Go through the listing and copy each line with the string "moves".

◆ ◆ ◆ ◆ ◆ ◆ ◆

(** Modelled from the spec: the Factorization Engine, [mat.Cholesky].
    [Factorize] gives no factorization when the matrix is not positive
    definite; the two solves give no result when they return an error. *)
Class Engine (Cholesky : Type) : Type := {
  Factorize : SymDense -> option Cholesky;
  LTo : Cholesky -> Dense;
  LogDet : Cholesky -> float64;
  SolveVecTo : Cholesky -> Vec -> option Vec;
  SolveTo : Cholesky -> Dense -> option Dense;
}.

(** Modelled from the spec: the random-variate source.  [RandState] is the
    state of the process default generator and of every bound source; a
    draw from [None] uses the process default. *)
Class RandSource (Source RandState : Type) : Type := {
  NormFloat64 : option Source -> RandState -> float64 * RandState;
  ChiSquaredRand : float64 -> option Source -> RandState -> float64 * RandState;
}.

(** Modelled from the spec: [stat.Mahalanobis], the distance
    [sqrt((x-y)' S^-1 (x-y))] by a solve against the factor; NaN when the
    solve returns an error. *)
Definition Mahalanobis {Cholesky} `{Engine Cholesky} (x y : Vec) (chol : Cholesky) : float64 :=
  let diff := zip_with sub x y in
  match SolveVecTo chol diff with
  | Some tmp => Sqrt (Dot tmp diff)
  | None => NaN
  end.

(** [reuseAs(dst, n)] *)
Definition reuseAs (dst : option Vec) (n : nat) : result Vec :=
  match dst with
  | None => Ret (make n)
  | Some d => if (length d =? n)%nat then Ret d else Panic badOutputLength
  end.

(** ** The distribution *)

Section StudentsT.

Context {Cholesky Source RandState : Type}.
Context `{ML : MathLib} `{E : Engine Cholesky}
        `{RS : RandSource Source RandState}.

Record StudentsT : Type := mkStudentsT {
  nu : float64;
  mu : Vec;
  src : option Source;
  rnd : option Source;
  sigma : SymDense;
  chol : Cholesky;
  lower : Dense;
  logSqrtDet : float64;
  dim : nat;
}.
(** Position of the first occurrence of a character: [s.find(c)], with
    [None] for -1. *)
Fixpoint find_char (c : ascii) (s : string) : option nat :=
  match s with
  | EmptyString => None
  | String c' s' =>
      if Ascii.eqb c' c then Some O
      else match find_char c s' with Some i => Some (S i) | None => None end
  end.

End Str.

(* ================================================================== *)
(** * Results of computations that may raise *)

Inductive result (A : Type) : Type :=
| Return (a : A)
| Raise (e : exn).
Arguments Return {A} a.
Arguments Raise {A} e.

Definition raise {A : Type} (c : exn_class) (msg : string) : result A :=
  Raise (mkExn c msg).

(* ================================================================== *)
(** * [datetime]

    The part of the standard module the script calls: [fromisoformat],
    [replace(tzinfo=...)], the addition of an offset that [astimezone]
    performs, and [strftime] for the one format used.  The calendar
    functions are those of [Lib/datetime.py]; [fromisoformat] accepts the
    format that module documents up to Python 3.10,
    [YYYY-MM-DD[*HH[:MM[:SS[.fff[fff]]]][+HH:MM[:SS[.ffffff]]]]], every
    numeric field made of decimal digits, and rejects every other
    string.  Later versions accept more strings; they agree on the
    strings accepted here. *)

Module Datetime.

(** A [datetime] object.  [tzinfo] is [None] for a naive object, and the
    offset from UTC in microseconds for an aware one. *)
Record datetime : Type := mkDatetime {
  year : Z; month : Z; day : Z;
  hour : Z; minute : Z; second : Z; microsecond : Z;
  tzinfo : option Z
}.

Definition _MAXORDINAL : Z := 3652059.

Definition _is_leap (y : Z) : bool :=
  (y mod 4 =? 0) && (negb (y mod 100 =? 0) || (y mod 400 =? 0)).

Definition _days_before_year (y : Z) : Z :=
  let y := y - 1 in y * 365 + y / 4 - y / 100 + y / 400.

Definition _DAYS_IN_MONTH : list Z :=
  [-1; 31; 28; 31; 30; 31; 30; 31; 31; 30; 31; 30; 31].
(** The UpgradeRequired loop makes at most [limit] writes. *)
Lemma ProcessUpgradeRequiredNodes_steps_bound l :
  forall limit,
    limit <= GoInt.max_int ->
    Z.of_nat (length (stepCalls (ProcessUpgradeRequiredNodes_steps l limit)))
    <= Z.max limit 0.
Proof.
  induction l as [|ns l IH]; intros limit Hmax; simpl; [lia|].
  destruct (Z.leb_spec limit 0); [simpl; lia|].
  destruct (skipNodeUpgrade (Node_ ns)).
  - etransitivity; [apply IH; assumption | lia].
  - simpl. unfold GoInt.sub.
    rewrite GoInt_wrap_in_range
      by (unfold GoInt.in_range, GoInt.min_int, GoInt.max_int in *; lia).
    specialize (IH (limit - 1)). lia.
Qed.

(** With as many slots as eligible nodes, the loop writes for all of them. *)
Lemma ProcessUpgradeRequiredNodes_steps_all l :
  forall limit,
    Z.of_nat (length (eligible l)) <= limit <= GoInt.max_int ->
    stepCalls (ProcessUpgradeRequiredNodes_steps l limit) =
    map (fun n => CallChangeNodeUpgradeState n UpgradeStateCordonRequired)
        (eligible l).
Proof.
  unfold eligible.
  induction l as [|ns l IH]; intros limit Hlim; simpl in *; [reflexivity|].
  destruct (skipNodeUpgrade (Node_ ns)) eqn:Hskip; simpl in *.
  - destruct (Z.leb_spec limit 0) as [Hle|Hgt]; [|apply IH; lia].
    destruct (List.filter _ l); simpl in *; [reflexivity | lia].
  - destruct (Z.leb_spec limit 0) as [Hle|Hgt]; [lia|].
    simpl. f_equal. unfold GoInt.sub.
    rewrite GoInt_wrap_in_range
      by (unfold GoInt.in_range, GoInt.min_int, GoInt.max_int in *; lia).
    apply IH. lia.
Qed.

Lemma movedTo_app st d1 d2 : movedTo st (d1 ++ d2) = movedTo st d1 ++ movedTo st d2.
Proof. unfold movedTo. apply flat_map_app. Qed.

Lemma movedTo_none st d :
  Forall (fun ev => isStateWrite st (fst ev) = false) d -> movedTo st d = [].
Proof.
  unfold movedTo. induction 1 as [|[c a] d Hc _ IH]; simpl; [reflexivity|].
  rewrite IH. destruct c; try reflexivity. destruct a; [reflexivity|].
  simpl in Hc. apply bool_decide_eq_false in Hc.
  destruct (decide (newNodeState = st)); [contradiction | reflexivity].
Qed.

Lemma movedTo_writes st (l : list Node) :
  movedTo st (map ok (map (fun n => CallChangeNodeUpgradeState n st) l)) = l.
Proof.
  induction l as [|n l IH]; simpl; [reflexivity|].
  destruct (decide (st = st)); [|contradiction]. simpl. f_equal. exact IH.
Qed.

Lemma not_cordonRequired_DoneOrUnknown cs name :
  name = UpgradeStateUnknown \/ name = UpgradeStateDone ->
  Forall (fun c => isStateWrite UpgradeStateCordonRequired c = false)
    (stepCalls (flat_map (ProcessDoneOrUnknownNodes_steps name) (nodesIn cs name))).
Proof.
  intros Hname. eapply (callFromSome_not_state cs [name]).
  - eapply callFromSome_intro;
      [left; reflexivity | apply callFrom_ProcessDoneOrUnknownNodes; exact Hname].
  - intros X [<- | []].
    destruct Hname as [-> | ->]; simpl; intuition discriminate.
Qed.

Lemma not_cordonRequired_after cs pol h :
  Forall (fun c => isStateWrite UpgradeStateCordonRequired c = false)
    (stepCalls (flat_map ProcessCordonRequiredNodes_steps
                  (nodesIn cs UpgradeStateCordonRequired) ++
                stepsAfterCordon cs pol h)).
Proof.
  rewrite stepCalls_app. apply Forall_app. split.
  - eapply (callFromSome_not_state cs [UpgradeStateCordonRequired]).
    + eapply callFromSome_intro;
        [left; reflexivity | apply callFrom_ProcessCordonRequiredNodes].
    + intros X [<- | []]. simpl. intuition discriminate.
  - eapply callFromSome_not_state; [apply callFrom_stepsAfterCordon|].
    intros X HX. simpl in HX.
    repeat (destruct HX as [<- | HX]; [simpl; intuition discriminate|]).
    contradiction.
Qed.

Lemma eligible_length l : (length (eligible l) <= length l)%nat.
Proof. unfold eligible. rewrite length_map. apply filter_length_le. Qed.

Lemma snapshotFits_upgradeRequired cs :
  snapshotFits cs ->
  GoInt.len (nodesIn cs UpgradeStateUpgradeRequired) <= GoInt.max_int.
Proof.
  unfold snapshotFits, countNodes, allPhases, GoInt.len. simpl flat_map.
  rewrite !length_app. lia.
Qed.

Lemma movedTo_ok_none st (l : list Call) :
  Forall (fun c => isStateWrite st c = false) l -> movedTo st (map ok l) = [].
Proof.
  intros HF. apply movedTo_none.
  induction HF as [|c l Hc _ IH]; simpl; constructor; auto.
Qed.

Lemma movedBy_none st c a : isStateWrite st c = false -> movedBy st (c, a) = [].
Proof.
  intros Hc. destruct c; try reflexivity. destruct a; [reflexivity|].
  simpl in *. apply bool_decide_eq_false in Hc.
  destruct (decide (newNodeState = st)); [contradiction | reflexivity].
Qed.

Lemma movedBy_error st c e : movedBy st (c, Some e) = [].
Proof. destruct c; reflexivity. Qed.

(** The nodes moved to [st] so far are the first nodes the script moves to
    [st], as long as no write of [st] has its error dropped. *)
Lemma Ran_movedTo_prefix st s h d r h' :
  Ran s h d r h' ->
  Forall (fun c => isStateWrite st c = false) (tryCalls s) ->
  movedTo st d `prefix_of` movedTo st (map ok (stepCalls s)).
Proof.
  unfold movedTo.
  induction 1; cbn [stepCalls tryCalls map flat_map]; intros Ht.
  - reflexivity.
  - apply prefix_app. auto.
  - rewrite movedBy_error. apply prefix_nil.
  - inversion Ht as [|c' l' Hc Ht']; subst.
    unfold ok at 1. rewrite !(movedBy_none st c) by exact Hc. simpl. auto.
  - apply prefix_nil.
  - auto.
Qed.

Lemma Ran_ok_dos_moved st s h d h' :
  Ran s h d (inr tt) h' ->
  Forall (fun c => isStateWrite st c = false) (tryCalls s) ->
  movedTo st d = movedTo st (map ok (stepCalls s)).
Proof.
  unfold movedTo. remember (inr tt) as r eqn:Hr.
  induction 1; cbn [stepCalls tryCalls map flat_map]; intros Ht;
    try discriminate; try reflexivity; auto.
  - rewrite IHRan by assumption. reflexivity.
  - inversion Ht as [|c' l' Hc Ht']; subst.
    unfold ok at 1. rewrite !(movedBy_none st c) by exact Hc. simpl. auto.
Qed.

Lemma not_cordonRequired_tryCalls cs pol h :
  Forall (fun c => isStateWrite UpgradeStateCordonRequired c = false)
    (tryCalls (ApplyState_steps cs pol h)).
Proof.
  rewrite ApplyState_steps_cordon, tryCalls_app, tryCalls_stepsBeforeCordon.
  simpl. pose proof (not_cordonRequired_after cs pol h) as HF.
  rewrite List.Forall_forall in *. intros c Hc. apply HF, tryCalls_incl, Hc.
Qed.

(** With no limit, the script of a pass moves to CordonRequired exactly the
    eligible UpgradeRequired nodes. *)
Lemma ApplyState_steps_unlimited cs pol h :
  snapshotFits cs -> MaxParallelUpgrades pol = 0 ->
  movedTo UpgradeStateCordonRequired (map ok (stepCalls (ApplyState_steps cs pol h)))
  = eligible (nodesIn cs UpgradeStateUpgradeRequired).
Proof.
  intros Hfit HN0. rewrite ApplyState_steps_cordon. unfold stepsBeforeCordon.
  rewrite <- !app_assoc, !stepCalls_app, !map_ok_app, !movedTo_app.
  rewrite (movedTo_ok_none _ _
             (not_cordonRequired_DoneOrUnknown cs _ (or_introl eq_refl))).
  rewrite (movedTo_ok_none _ _
             (not_cordonRequired_DoneOrUnknown cs _ (or_intror eq_refl))).
  pose proof (not_cordonRequired_after cs pol h) as Hafter.
  rewrite stepCalls_app in Hafter. apply Forall_app in Hafter as [HaC HaR].
  rewrite (movedTo_ok_none _ _ HaC), (movedTo_ok_none _ _ HaR).
  rewrite ProcessUpgradeRequiredNodes_steps_all.
  - simpl. rewrite app_nil_r. apply movedTo_writes.
  - unfold upgradesAvailable. rewrite HN0. simpl.
    pose proof (snapshotFits_upgradeRequired cs Hfit).
    pose proof (eligible_length (nodesIn cs UpgradeStateUpgradeRequired)).
    unfold GoInt.len in *. lia.
Qed.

◆ ◆ ◆ ◆ ◆ ◆ ◆

## EXERCISE RESPONSE
(** The nodes moved to [st] so far are the first nodes the script moves to
(** With no limit, the script of a pass moves to CordonRequired exactly the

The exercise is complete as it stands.